(** * WhiteNoise: static file catalogue and conditional responses

    A shallow embedding of [whitenoise/base.py]: the [Redirect] and
    [StaticFile] entries, the [WhiteNoise] dispatcher and its catalogue
    build, followed by the properties of the catalogue and of the
    per-request decisions.

    Conventions.  Python [str] values are 8-bit [string]s; Python [int]s are
    [Z]; a [dict] is a [gmap]; a raised exception is the [Raise] branch of
    [result].  File modification times are whole seconds. *)

From Stdlib Require Import ZArith Ascii DecimalString Lia.
From stdpp Require Import base option gmap strings list.

Local Open Scope Z_scope.

(** ** Exceptions and results *)

(** [OSError] is what [os.stat] raises, [IOError] what [open] raises: two
    classes on Python 2, two names of one class on Python 3. *)
Inductive exn :=
  | KeyError (key : string)
  | TypeError
  | AttributeError
  | OSError (path : string)
  | IOError (path : string).

Inductive result (A : Type) :=
  | Ok (a : A)
  | Raise (e : exn).
Arguments Ok {A} a.
Arguments Raise {A} e.

Global Instance result_ret : MRet result := fun A => @Ok A.
Global Instance result_bind : MBind result := fun A B k m =>
  match m with
  | Ok a => k a
  | Raise e => Raise e
  end.

Global Instance result_fmap : FMap result := fun A B f m =>
  match m with
  | Ok a => Ok (f a)
  | Raise e => Raise e
  end.

(** ** Python string operations used by the source *)

Module Py.

Definition dquote : string := String (ascii_of_nat 34) EmptyString.

Definition truthy (s : string) : bool :=
  match s with EmptyString => false | _ => true end.

Definition lower_char (c : ascii) : ascii :=
  let n := nat_of_ascii c in
  if ((65 <=? n) && (n <=? 90))%nat then ascii_of_nat (n + 32) else c.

**Exercise brief**
Exactly repeat the lines above, from the opening line through the one with "Global Instance result_bind", and include nothing else.

**Completed task**
(** * WhiteNoise: static file catalogue and conditional responses

    A shallow embedding of [whitenoise/base.py]: the [Redirect] and
    [StaticFile] entries, the [WhiteNoise] dispatcher and its catalogue
    build, followed by the properties of the catalogue and of the
    per-request decisions.

    Conventions.  Python [str] values are 8-bit [string]s; Python [int]s are
    [Z]; a [dict] is a [gmap]; a raised exception is the [Raise] branch of
    [result].  File modification times are whole seconds. *)

From Stdlib Require Import ZArith Ascii DecimalString Lia.
From stdpp Require Import base option gmap strings list.

Local Open Scope Z_scope.

(** ** Exceptions and results *)

(** [OSError] is what [os.stat] raises, [IOError] what [open] raises: two
    classes on Python 2, two names of one class on Python 3. *)
Inductive exn :=
  | KeyError (key : string)
  | TypeError
  | AttributeError
  | OSError (path : string)
  | IOError (path : string).

Inductive result (A : Type) :=
  | Ok (a : A)
  | Raise (e : exn).
Arguments Ok {A} a.
Arguments Raise {A} e.

Global Instance result_ret : MRet result := fun A => @Ok A.
Global Instance result_bind : MBind result := fun A B k m =>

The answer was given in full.